A lot of freedom on the UI end.
* Cons
A. To be honest, I didn't test all headless CMS engines, but there are a couple of ones that aren't giving you a flexible admin panel, for example, given` text editors are not really rich, or sometimes you are forced to create data relations and their connection yourself, which is the thing that backend developers understand better, and for a client or content editor, it can be messy to figure it out.
B. In the case of the first model where hosting is automated and quite fast and cheap. In this case, you are going to carry about deployments, basically, you are going to deploy two separate applications, and you need to choose the best ones.
P.S Check out the convenient solution section where I will recommend a couple of hosting providers.
Convenient mixed Solution that we chose.
After spending some time and analyzing both cons and pros we decided to mix both models and ended up using WordPress as a headless CMS and Next JS framework to build the server-rendered UI. We experimented this solution in our Hydralab LLC business landing page.
1. Why WordPress?
- WordPress is providing one of the richest admin panels in the world right now, with a custom built-in rich text editor, tons of useful plugins to modify the admin panel experience, and data CRUD operations
2. Why WordPress as Headless CMS?
WP Rest API which was created a couple of years ago provides availability to generate the REST API after every action you are taking with data, it's working by default and does not require any initial setups. Only thing is that API is super carefully structured, which sometimes creates more issues than comport.
The example is given you are adding a new employee in the WordPress admin panel, and filling the job position.
The API structure that you will end up having is something like this.
The object has 5-6 levels of deepness to get the technology name
3. Why Next JS
Based on business needs, there are different types of web applications that you can build.
If you are looking for building a private admin panel that doesn't actually care about crawling for search engine bots or advertisements. You can build standard client-side rendering applications (CSR) with standard create-react-app boilerplate
If you are building a Business landing page where you are going to apply a lot of SEO and marketing tools. You need to approach server-side rendering.
The good part of the Next js framework is that it gives you the ability to choose the approach based on the type of application you are going to build.

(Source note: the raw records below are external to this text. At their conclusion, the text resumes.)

(** [v == 0].  Every call site evaluates it behind [v || ...], that is
    on a falsy [v] only; of the strings that leaves the empty one, whose
    numeric value is 0, and it leaves no object and no array. *)
Definition loose_eq_zero (v : value) : bool :=
  match v with
  | Undefined | Null => false
  | Bool b => negb b
  | Num (Fin z) => (z =? 0)%Z
  | Num NegZero => true
  | Num NaN => false
  | BigInt z => (z =? 0)%Z
  | Str s => String.eqb s ""
  | Long _ => false
  | Obj _ => false
  | Arr _ => false
  end.

(** [a === b]: the two zeros are equal, NaN equals nothing.  Two objects
    are compared by reference, which this value model does not carry:
    the case answers [false], and no call site reaches it. *)
Definition strict_eq (a b : value) : bool :=
  match a, b with
  | Undefined, Undefined => true
  | Null, Null => true
  | Bool x, Bool y => Bool.eqb x y
  | Num (Fin x), Num (Fin y) => (x =? y)%Z
  | Num (Fin x), Num NegZero => (x =? 0)%Z
  | Num NegZero, Num (Fin y) => (y =? 0)%Z
  | Num NegZero, Num NegZero => true
  | BigInt x, BigInt y => (x =? y)%Z
  | Str x, Str y => String.eqb x y
  | _, _ => false
  end.

(** [util.isDeepStrictEqual a b]: [Object.is] on primitives, so that
    NaN equals itself and the two zeros differ; field by field on
    objects, element by element on arrays, and an array equals no
    object. *)
Definition isDeepStrictEqual (a b : value) : bool := bool_decide (a = b).

(** ToPropertyKey, for a value used as the key of an object.  An array
    gives its elements joined by commas, null and undefined among them
    as the empty string. *)
Fixpoint to_key (v : value) : string :=
  match v with
  | Undefined => "undefined"
  | Null => "null"
  | Bool true => "true"
  | Bool false => "false"
  | Num (Fin z) => pretty z
  | Num NegZero => "0"
  | Num NaN => "NaN"
  | BigInt z => pretty z
  | Str s => s
  | Long z => pretty z
  | Obj _ => "[object Object]"
  | Arr a => join a
  end
with join (a : elems) : string :=
  match a with
  | ENil => ""
  | ECons v rest =>
      let item :=
        match v with
        | Undefined | Null => ""
        | _ => to_key v
        end in
      match rest with
      | ENil => item
      | ECons _ _ => item +:+ "," +:+ join rest
      end
  end.

End Js.

(** ** Results of code that may throw *)

Inductive Res (A : Type) : Type :=
| Ok (a : A)
| Throw (e : Js.error).
Arguments Ok {A} a.
Arguments Throw {A} e.

#[global] Instance Res_ret : MRet Res := fun A a => Ok a.
#[global] Instance Res_bind : MBind Res := fun A B f r =>
  match r with
  | Ok a => f a
  | Throw e => Throw e
  end.

(** ** typeHandler.js: metrics and the metric store *)

Module typeHandler.

(** [byteOrder] *)
Definition littleEndian : Z := 1234.
Definition bigEndian : Z := 4321.
Definition PDPEndian : Z := 3412.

In our case, we decided to go with Next JS static and incremental site generation methods to build and hydrate the HTML on the server, based on WP Rest API data.
4. Deployment, CI/CD pipelines other DevOps
For the WordPress service, we decided to use 10web.io to deploy the admin panel there.
For the next js, we used their own vercel.com to deploy the UI there which is free for use, and also automatically you can attach the GitHub repository to the project so it will bind CI settings.
Result
- Time
For WordPress, you can build an admin panel quickly, with API which is generated automatically based on data and gives real speed in building the backend. Even for a non-developer, it will be simple to work. Basically, In two weeks 90% of the API was ready.
For UI, we had average deadlines, Next js will give you a couple of ready setups related to server-side rendering, but basically, you are going to build the ecosystem from scratch.
- Cost
For WordPress, developer experience is not required. You can have a content editor with junior PHP development skills. Because there are rare when you will need to write an SQL or PHP code, to modify the API response, for example.
For UI, here if you are looking for deliverables with fast milestones and with quality, you will need a senior UI developer with knowledge of how server-side rendering is working.
- Quality
For WordPress, the generated API has approx. 70% quality coverage based on projects that we made. Rest 30% is some rest API modifications or data structure changes, or some additional plugins that you are going to use.
For UI, quality depends on the code that the developer is going to deliver, and by some point depends on the architectural setup that you are going to choose.